> **Problem requirements**
In the entries below, find the line with "sw_executions : list Execution;" and the line with "DNS query carries, and". Print those two and everything between them exactly, and nothing else.

*** Opening of Source data ***

(* ===== verification/Matcher.v ===== *)
(** * Playbook matching ([core/response/matcher.rs], [frequency.rs])

    The matcher keeps the cooldown of each (playbook, source) and the recent
    event times behind frequency conditions.  Instants are nanoseconds; one
    instant is read per handled event. *)

From Stdlib Require Import ZArith Lia List String Sorting.Sorted.
From Corelib Require Import SpecFloat.
From stdpp Require Import base list gmap strings sorting.
From S2P Require Import Prelude RStr Float Event Condition.

Local Open Scope string_scope.
Local Open Scope Z_scope.

Definition NS : Z := 1000000000.

(** [SoarConfig] (domain/common/config/soar.rs). *)
Record SoarConfig : Type := mk_soar_config {
  max_auto_block_cap : Z; max_ttl_secs : Z; handle_concurrency : Z; max_pending_unblock_retries : Z;
  default_block_ttl_secs : Z; default_rate_limit_factor : float; default_rate_limit_ttl_secs : Z;
  default_webhook_timeout_secs : Z; default_frequency_window_secs : Z;
  default_single_source_high_min_confidence : float; default_cooldown_expiry_secs : Z;
  rate_limit_cmd_channel_capacity : Z; frequency_max_tracked_keys : Z;
  frequency_max_events_per_key : Z; frequency_retention_secs : Z; fallback_cooldown_secs : Z;
  execution_list_limit : Z }.

(** [SoarConfig::validate]: the first field that is refused. *)
Definition require_config_field (b : bool) (field : string) : result string unit :=
  if b then Ok tt else Err field.

Definition soar_config_validate (c : SoarConfig) : result string unit :=
  let? _ := require_config_field (handle_concurrency c >? 0) "soar.handle_concurrency" in
  let? _ := require_config_field (rate_limit_cmd_channel_capacity c >? 0) "soar.rate_limit_cmd_channel_capacity" in
  let? _ := require_config_field (max_auto_block_cap c >? 0) "soar.max_auto_block_cap" in
  let? _ := require_config_field (max_ttl_secs c >? 0) "soar.max_ttl_secs" in
  let? _ := require_config_field (max_pending_unblock_retries c >=? 0) "soar.max_pending_unblock_retries" in
  let? _ := require_config_field (default_block_ttl_secs c >? 0) "soar.default_block_ttl_secs" in
  let? _ := require_config_field (default_block_ttl_secs c <=? max_ttl_secs c) "soar.default_block_ttl_secs" in
  let? _ := require_config_field (factor_in_range (default_rate_limit_factor c)) "soar.default_rate_limit_factor" in
  let? _ := require_config_field (default_rate_limit_ttl_secs c >? 0) "soar.default_rate_limit_ttl_secs" in
  let? _ := require_config_field (default_rate_limit_ttl_secs c <=? max_ttl_secs c) "soar.default_rate_limit_ttl_secs" in
  let? _ := require_config_field (default_webhook_timeout_secs c >? 0) "soar.default_webhook_timeout_secs" in
  let? _ := require_config_field (default_frequency_window_secs c >? 0) "soar.default_frequency_window_secs" in
  let? _ := require_config_field (default_cooldown_expiry_secs c >? 0) "soar.default_cooldown_expiry_secs" in
  let? _ := require_config_field (frequency_max_tracked_keys c >? 0) "soar.frequency_max_tracked_keys" in
  let? _ := require_config_field (execution_list_limit c >? 0) "soar.execution_list_limit" in
  let? _ := require_config_field (frequency_max_events_per_key c >? 0) "soar.frequency_max_events_per_key" in
  let? _ := require_config_field (frequency_retention_secs c >? 0) "soar.frequency_retention_secs" in
  let? _ := require_config_field (fallback_cooldown_secs c >=? 0) "soar.fallback_cooldown_secs" in
  require_config_field
    (fle (S754_zero false) (default_single_source_high_min_confidence c) &&
     fle (default_single_source_high_min_confidence c) (f32_of_Z 1))
    "soar.default_single_source_high_min_confidence".
(* ===== verification/Soar.v ===== *)
(** * The response engine ([core/response/actions.rs], [engine/execution.rs],
    [engine/playbook.rs], [scheduler.rs], [playbook_service.rs])

    The engine's world: the tables, the kernel lists behind the blocking port,
    the matcher, the recorded executions and the rate-limit owner.  Every call
    that leaves the process takes one entry of [sw_faults]: [true] makes it
    fail before it has an effect, and an exhausted list means no failure.
    Handlers read their clocks once. *)

From Stdlib Require Import ZArith Lia List String.
From Corelib Require Import SpecFloat.
From stdpp Require Import base list gmap strings.
From S2P Require Import Prelude Abi PortRule RStr Float RateLimit IpAddr Tables Parsing Xdp AclMap Event Condition Matcher.

Local Open Scope string_scope.
Local Open Scope Z_scope.

Inductive soar_error : Type :=
  | Database
  | Acl (e : acl_error)
  | Rate (e : rl_error)
  | SoarActionFailed (action : string)
  | CapReached (cap : Z)
  | InvalidTtlNonPositive (ttl : Z)
  | InvalidTtl (ttl max : Z)
  | SoarTtlTooLarge (ttl : Z)
  | RateLimitUnavailable
  | InvalidRateLimitFactor (factor : float)
  | WebhookMissingParam (name : string)
  | WebhookHttpStatus (status : Z)
  | SoarInvalidIp (ip : string)
  | UnblockRuleNotFound (id : Z)
  | PendingUnblockQueueFailed (ip : string)
  | UnknownActionType | UnknownConditionType
  | InvalidConditionOperator (condition op : string).

(** The text an action reports. *)
Inductive action_message : Type :=
  | MonitorSkipped
  | BlockedFor (ip : string) (ttl : Z)
  | RateReply (r : reply)
  | TelegramSent | TelegramNotConfigured
  | EmailSent | NoRecipient | SmtpNotConfigured
  | WebhookSent (url : string) (status : Z)
  | LoggedAt (level : string).

(** Row of [soar_executions]. *)
Record Execution : Type := mk_exec {
  ex_playbook : Z; ex_ip : string; ex_trigger : string;
  ex_actions : list (ActionType * result soar_error action_message) }.

Record soar_world : Type := mk_sw {
  sw_tables : tables;
  sw_control : AccessControl;
  sw_matcher : PlaybookMatcher;
  sw_executions : list Execution;
  sw_rate : rl_world;
  sw_adjustment : option ActiveAdjustment;
  sw_faults : list bool;
}.

(** What a handler reads but does not change.  [date_max] is the last instant
    chrono represents, [webhook_status] the answer of the remote server. *)
Record Env : Type := mk_env {
  ev_cfg : SoarConfig;
  ev_enforce : bool;
  ev_now : Z;                      (* Instant, nanoseconds *)
  ev_utc : Z;                      (* Utc::now, seconds *)
  ev_date_max : Z;
  ev_rate_limit : bool;            (* a rate-limit owner exists *)
  ev_telegram : bool;
  ev_smtp : option string;         (* the sender's recipient *)
  ev_webhook_status : string -> Z;
}.
(* ===== verification/DnsFilter.v ===== *)
(** * The DNS filter

    [DnsFilter] keeps the blocked domains as wire-format names, the bytes a
    DNS query carries, and matches the question of every query against them
    (core/data_plane/dns_filter.rs; the name is net-guardia-abi/src/model/
    dns_name.rs).  [DnsFilterService] keeps the set and its database rows
    together (core/data_plane/dns_filter_service.rs, adapter/persistence/
    enforcement.rs).  The filter indexes untrusted frames and fixed arrays, so
    every index has an outcome as in [Parsing]: [Fault] is Rust's panic. *)

From Stdlib Require Import ZArith Lia List Ascii String.
From stdpp Require Import base list gmap sets strings.
From S2P Require Import Prelude Parsing RStr.

Local Open Scope string_scope.
Local Open Scope Z_scope.

Inductive dns_error : Type :=
  | DnsLabelOutOfRange (len : Z) | InvalidDnsDomain (label : string)
  | DnsDomainTooLong (domain : string) | TooManyDnsDomains (max : Z) | DnsDatabase
  | DnsPanic.

#[export] Instance dns_error_eq_dec : EqDecision dns_error.
Proof. solve_decision. Defined.

(** ** Names *)

Definition ETH_HEADER_LEN : Z := 14.
Definition ETH_TYPE_IPV4 : Z := 2048.
Definition ETH_TYPE_IPV6 : Z := 34525.
Definition IPV4_MIN_HEADER_LEN : Z := 20.
Definition IPV6_HEADER_LEN : Z := 40.
Definition UDP_HEADER_LEN : Z := 8.
Definition UDP_PROTOCOL_NUMBER : Z := 17.
Definition DNS_PORT : Z := 53.
Definition DNS_HEADER_LEN : Z := 12.
Definition DNS_RESPONSE_FLAG : Z := 128.
Definition DNS_NAME_CAPACITY : Z := 128.
Definition DNS_LABEL_CAPACITY : Z := 64.
Definition DNS_MAX_LABELS : nat := 32.

(** [DnsName { data: [u8; 128] }]: a list of 128 bytes. *)
Definition DnsName : Type := bytes.
Definition zeroed : DnsName := replicate 128 0.

(** A write of a slice into a fixed array; out of range panics. *)
Definition store (a : bytes) (off : Z) (bs : bytes) : mem bytes :=
  if (0 <=? off) && (off + plen bs <=? plen a)
  then Val (take (Z.to_nat off) a ++ bs ++ drop (Z.to_nat (off + plen bs)) a)%list else Fault.

(** [str::to_lowercase] maps by Unicode tables; on ASCII it is the ASCII map. *)
Class Lowercase : Type := to_lowercase : string -> string.
Definition is_ascii (s : string) : bool := all_bytes (fun c => code c <? 128) s.
Class LowercaseLaws (L : Lowercase) : Prop :=
  law_lowercase : forall s, is_ascii s = true -> to_lowercase s = to_ascii_lowercase s.

#[export] Instance ascii_lowercase : Lowercase := to_ascii_lowercase.
#[export] Instance ascii_lowercase_laws : LowercaseLaws ascii_lowercase.
Proof. done. Qed.

Definition is_ascii_alphanumeric (b : Z) : bool :=
  ((48 <=? b) && (b <=? 57)) || ((65 <=? b) && (b <=? 90)) || ((97 <=? b) && (b <=? 122)).
Definition is_ascii_uppercase (b : Z) : bool := (65 <=? b) && (b <=? 90).

Definition is_valid_domain_label (label : bytes) : bool :=
  match head label with Some b => is_ascii_alphanumeric b | None => false end
  && match last label with Some b => is_ascii_alphanumeric b | None => false end
  && forallb (fun b => is_ascii_alphanumeric b || (b =? 45)) label.

Section Names.
Context `{L : Lowercase}.

(** [domain.trim().trim_end_matches('.').to_lowercase()] *)
Definition canonical_dns_domain (domain : string) : string :=
  to_lowercase (trim_end_matches "." (trim domain)).

(** The loop of [domain_to_wire_format] over the labels. *)
Fixpoint write_labels (domain : string) (labels : list string) (name : DnsName) (pos : Z) :
    mem (result dns_error (DnsName * Z)) :=
  match labels with
  | [] => Val (Ok (name, pos))
  | label :: labels =>
      let label_bytes := str_bytes label in
      let label_len := plen label_bytes in
      if (label_len =? 0) || (64 <=? label_len) then Val (Err (DnsLabelOutOfRange label_len))
      else if negb (is_valid_domain_label label_bytes) then Val (Err (InvalidDnsDomain label))
      else if 128 <=? pos + 1 + label_len then Val (Err (DnsDomainTooLong domain))
      else
        let* name := store name pos [wrap 8 label_len] in
        let* name := store name (pos + 1) label_bytes in
        write_labels domain labels name (pos + 1 + label_len)
  end.

Definition domain_to_wire_format (domain : string) : mem (result dns_error DnsName) :=
  let domain := canonical_dns_domain domain in
  let* r := write_labels domain (split "." domain) zeroed 0 in
  match r with
  | Err e => Val (Err e)
  | Ok (name, pos) =>
      if pos <? 128 then let* name := store name pos [0] in Val (Ok name) else Val (Ok name)
  end.
End Names.

(** [str::from_utf8]: the byte sequences of RFC 3629. *)
Definition cont (b : Z) : bool := (128 <=? b) && (b <=? 191).
Fixpoint is_utf8 (l : bytes) : bool :=
  match l with
  | [] => true
  | a :: l1 =>
      if a <? 128 then is_utf8 l1
      else
        match l1 with
        | b :: l2 =>
            if (194 <=? a) && (a <=? 223) then cont b && is_utf8 l2
            else
              match l2 with
              | c :: l3 =>
                  if (224 <=? a) && (a <=? 239) then
                    cont b && cont c && negb ((a =? 224) && (b <? 160))
                    && negb ((a =? 237) && (159 <? b)) && is_utf8 l3
                  else
                    match l3 with
                    | d :: l4 =>
                        (240 <=? a) && (a <=? 244) && cont b && cont c && cont d
                        && negb ((a =? 240) && (b <? 144)) && negb ((a =? 244) && (143 <? b))
                        && is_utf8 l4
                    | [] => false
                    end
              | [] => false
              end
        | [] => false
        end
  end.

Definition bytes_str (l : bytes) : string :=
  fold_right (fun b s => String (ascii_of_nat (Z.to_nat b)) s) "" l.

(** The loop of [wire_format_to_domain]; [None] when the fuel ends, which 65
    rounds exclude (every label takes two bytes of the 128 or more). *)
Fixpoint read_labels (fuel : nat) (name : DnsName) (domain : string) (pos : Z) :
    option (mem (option string)) :=
  match fuel with
  | O => None
  | S fuel =>
      if 128 <=? pos then Some (Val (Some domain))
      else
        match load_u8 name pos with
        | Fault => Some Fault
        | Val label_len =>
            if label_len =? 0 then Some (Val (Some domain))
            else if (64 <=? label_len) || (128 <? pos + 1 + label_len) then Some (Val None)
            else
              let pos := pos + 1 in
              match load name pos label_len with
              | Fault => Some Fault
              | Val label =>
                  if negb (is_utf8 label) then Some (Val None)
                  else
                    let domain := if is_empty domain then domain else domain ++ "." in
                    read_labels fuel name (domain ++ bytes_str label) (pos + label_len)
              end
        end
  end.

Definition wire_format_to_domain (name : DnsName) : option (mem (option string)) :=
  match read_labels 65 name "" 0 with
  | Some (Val (Some domain)) => Some (Val (if is_empty domain then None else Some domain))
  | r => r
  end.
(** The operations, newest first, from the new engine. *)
Definition engine_run (tx : DetectionSender) (ops : list engine_op) : CorrelationEngine :=
  foldr engine_step (new_engine cfg tx) ops.

(** What one detector sees of the operations. *)
Definition botnet_ops (ops : list engine_op) : list (op (K := Botnet.BotnetKey) (I := string)) :=
  map (fun o => match o with
                | Alert b _ _ f => Seen b (Botnet.botnet_key f) (src_ip f)
                | Tidy b _ _ => Clean b
                end) ops.
Definition scan_ops (ops : list engine_op) : list (op (K := string) (I := Z)) :=
  map (fun o => match o with
                | Alert _ s _ f => Seen s (src_ip f) (dst_port f)
                | Tidy _ s _ => Clean s
                end) ops.
Definition internal_flow (f : FlowObservation) : bool := is_internal_ip (src_ip f) && is_internal_ip (dst_ip f).
Definition lateral_ops (ops : list engine_op) : list (op (K := string) (I := string)) :=
  omap (fun o => match o with
                 | Alert _ _ l f => if internal_flow f then Some (Seen l (src_ip f) (dst_ip f)) else None
                 | Tidy _ _ l => Some (Clean l)
                 end) ops.

Definition windows_positive : Prop :=
  0 < window_secs (cc_botnet cfg) /\ 0 < window_secs (cc_scan cfg) /\ 0 < window_secs (cc_lateral cfg).

Definition clocks_monotone (ops : list engine_op) : Prop :=
  monotone (botnet_ops ops) /\ monotone (scan_ops ops) /\ monotone (lateral_ops ops).

Abbreviation run_botnet ops :=
  (run (from_secs (window_secs (cc_botnet cfg))) (threshold (cc_botnet cfg)) (max_tracked_entries cfg)
    order_botnet (botnet_ops ops)).
Abbreviation run_scan ops :=
  (run (from_secs (window_secs (cc_scan cfg))) (threshold (cc_scan cfg)) (max_tracked_entries cfg)
    order_scan (scan_ops ops)).
Abbreviation run_lateral ops :=
  (run (from_secs (window_secs (cc_lateral cfg))) (threshold (cc_lateral cfg)) (max_tracked_entries cfg)
    order_lateral (lateral_ops ops)).

(** One observation, detector by detector, as a step of its run. *)
Lemma botnet_process_step (s : list (Z * Botnet.BotnetKey * Z) * gmap _ _) (w th c now : Z) (f : FlowObservation) :
  let s' := step w th c order_botnet (Seen now (Botnet.botnet_key f) (src_ip f)) s in
  Botnet.process (Botnet.mk_botnet s.2 w th c) now f
    = ((if (process_key w th now (Botnet.botnet_key f) (src_ip f) s.2).1
        then Some (correlation_event BotActivity (f32_const 85 100) (src_ip f) (dst_ip f) f) else None),
       Botnet.mk_botnet s'.2 w th c).
Proof.
  unfold Botnet.process, step. cbn [Botnet.state Botnet.window Botnet.threshold_ Botnet.max_tracked].
  by destruct (process_key _ _ _ _ _ _) as [[n|] st].
Qed.

Lemma scan_process_step (s : list (Z * string * Z) * gmap _ _) (w th c now : Z) (f : FlowObservation) :
  let s' := step w th c order_scan (Seen now (src_ip f) (dst_port f)) s in
  Scan.process (Scan.mk_scan s.2 w th c) now f
    = ((if (process_key w th now (src_ip f) (dst_port f) s.2).1
        then Some (correlation_event PortScan (f32_const 80 100) (src_ip f) (dst_ip f) f) else None),
       Scan.mk_scan s'.2 w th c).
Proof.
  unfold Scan.process, step. cbn [Scan.state Scan.window Scan.threshold_ Scan.max_tracked].
  by destruct (process_key _ _ _ _ _ _) as [[n|] st].
Qed.

Lemma lateral_process_step (s : list (Z * string * Z) * gmap _ _) (w th c now : Z) (f : FlowObservation) :
  let s' := if internal_flow f then step w th c order_lateral (Seen now (src_ip f) (dst_ip f)) s else s in
  Lateral.process (Lateral.mk_lateral s.2 w th c) now f
    = ((if internal_flow f then
          if (process_key w th now (src_ip f) (dst_ip f) s.2).1
          then Some (correlation_event LateralMovement (f32_const 75 100) (src_ip f) (dst_ip f) f) else None
        else None),
       Lateral.mk_lateral s'.2 w th c).
Proof.
  unfold Lateral.process, step, internal_flow.
  destruct (is_internal_ip (src_ip f)), (is_internal_ip (dst_ip f)); cbn [negb orb andb]; try done.
  cbn [Lateral.state Lateral.window Lateral.threshold_ Lateral.max_tracked].
  by destruct (process_key _ _ _ _ _ _) as [[n|] st].
Qed.

Lemma lateral_ops_alert (b s l : Z) (f : FlowObservation) (ops : list engine_op) :
  lateral_ops (Alert b s l f :: ops)
    = if internal_flow f then Seen l (src_ip f) (dst_ip f) :: lateral_ops ops else lateral_ops ops.
Proof. unfold lateral_ops. simpl. by destruct (internal_flow f). Qed.

(** The engine's maps are those of the three runs. *)
Lemma engine_run_states (tx : DetectionSender) (ops : list engine_op) :
  let e := engine_run tx ops in
  botnet e = Botnet.mk_botnet (run_botnet ops).2 (from_secs (window_secs (cc_botnet cfg)))
    (threshold (cc_botnet cfg)) (max_tracked_entries cfg) /\
  scan e = Scan.mk_scan (run_scan ops).2 (from_secs (window_secs (cc_scan cfg)))
    (threshold (cc_scan cfg)) (max_tracked_entries cfg) /\
  lateral e = Lateral.mk_lateral (run_lateral ops).2 (from_secs (window_secs (cc_lateral cfg)))
    (threshold (cc_lateral cfg)) (max_tracked_entries cfg).
Proof.
  induction ops as [|o ops (Hb & Hs & Hl)]; [done|]. cbn [engine_run foldr]. fold (engine_run tx ops).
  destruct (engine_run tx ops) as [b s l d]. cbn in Hb, Hs, Hl. subst b s l.
  destruct o as [nb ns nl f|nb ns nl]; cbn [engine_step].
  - unfold process_alert. cbn [botnet scan lateral].
    rewrite botnet_process_step, scan_process_step, lateral_process_step, lateral_ops_alert.
    cbn [botnet scan lateral]. split_and!; [done..|]. by destruct (internal_flow f).
  - done.
Qed.
Definition mark_alerted (now : Z) (flow : CachedFlow) : CachedFlow := mk_cached (timestamps flow) (Some now).

Definition analyze (order : gmap BeaconingKey CachedFlow -> list BeaconingKey) (now : Z) (s : BeaconingState) :
    list DetectionEvent * BeaconingState :=
  let found := candidates order s now in
  (map (fun '(key, cv, count) => beacon_event key cv (cv_threshold s) count) found,
   with_cache s (foldl (fun cache c => alter (mark_alerted now) c.1.1 cache) (flow_cache s) found)).

(** The predicate of [retain]: the last instant is not expired. *)
Definition fresh (s : BeaconingState) (now : Z) (flow : CachedFlow) : bool :=
  match last (timestamps flow) with
  | Some t => duration_since now t <? from_secs (expiry_secs s)
  | None => false
  end.

Definition cleanup (order : gmap BeaconingKey CachedFlow -> list BeaconingKey) (now : Z) (s : BeaconingState) :
    BeaconingState :=
  let cache := filter (fun kv : BeaconingKey * CachedFlow => fresh s now kv.2 = true) (flow_cache s) in
  with_cache s
    (if max_cache_entries s <? Z.of_nat (size cache) then
       let excess := Z.of_nat (size cache) - max_cache_entries s in
       foldr delete cache (take (Z.to_nat excess) (order cache))
     else cache).

(** One turn of [run]: an observation, or a tick (analysis, then cleanup, each
    with its own clock). *)
Inductive turn : Type :=
  | Observed (now : Z) (alert : FlowObservation)
  | Tick (now_analyze now_cleanup : Z).

Record BeaconingDetector : Type := mk_detector { state : BeaconingState; detection_tx : DetectionSender }.

Definition run_turn (order : gmap BeaconingKey CachedFlow -> list BeaconingKey) (t : turn) (d : BeaconingDetector) :
    BeaconingDetector :=
  match t with
  | Observed now alert => mk_detector (record_flow now alert (state d)) (detection_tx d)
  | Tick now_analyze now_cleanup =>
      let '(events, s) := analyze order now_analyze (state d) in
      let tx := foldl (fun tx e => (send_detection_or_log tx e).2) (detection_tx d) events in
      mk_detector (cleanup order now_cleanup s) tx
  end.

(** ** What an analysis reports *)

(** The flow is due: enough observations, out of cooldown, regular. *)
Definition due (s : BeaconingState) (now : Z) (flow : CachedFlow) : Prop :=
  min_observations s <= Z.of_nat (length (timestamps flow)) /\
  (forall last, last_alerted flow = Some last -> from_secs (alert_cooldown_secs s) <= duration_since now last) /\
  flt (compute_cv (timestamps flow)) (cv_threshold s) = true.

*** Close of Source data ***

> **Solution to the problem**
  sw_executions : list Execution;
  sw_rate : rl_world;
  sw_adjustment : option ActiveAdjustment;
  sw_faults : list bool;
}.

(** What a handler reads but does not change.  [date_max] is the last instant
    chrono represents, [webhook_status] the answer of the remote server. *)
Record Env : Type := mk_env {
  ev_cfg : SoarConfig;
  ev_enforce : bool;
  ev_now : Z;                      (* Instant, nanoseconds *)
  ev_utc : Z;                      (* Utc::now, seconds *)
  ev_date_max : Z;
  ev_rate_limit : bool;            (* a rate-limit owner exists *)
  ev_telegram : bool;
  ev_smtp : option string;         (* the sender's recipient *)
  ev_webhook_status : string -> Z;
}.
(* ===== verification/DnsFilter.v ===== *)
(** * The DNS filter

    [DnsFilter] keeps the blocked domains as wire-format names, the bytes a
    DNS query carries, and matches the question of every query against them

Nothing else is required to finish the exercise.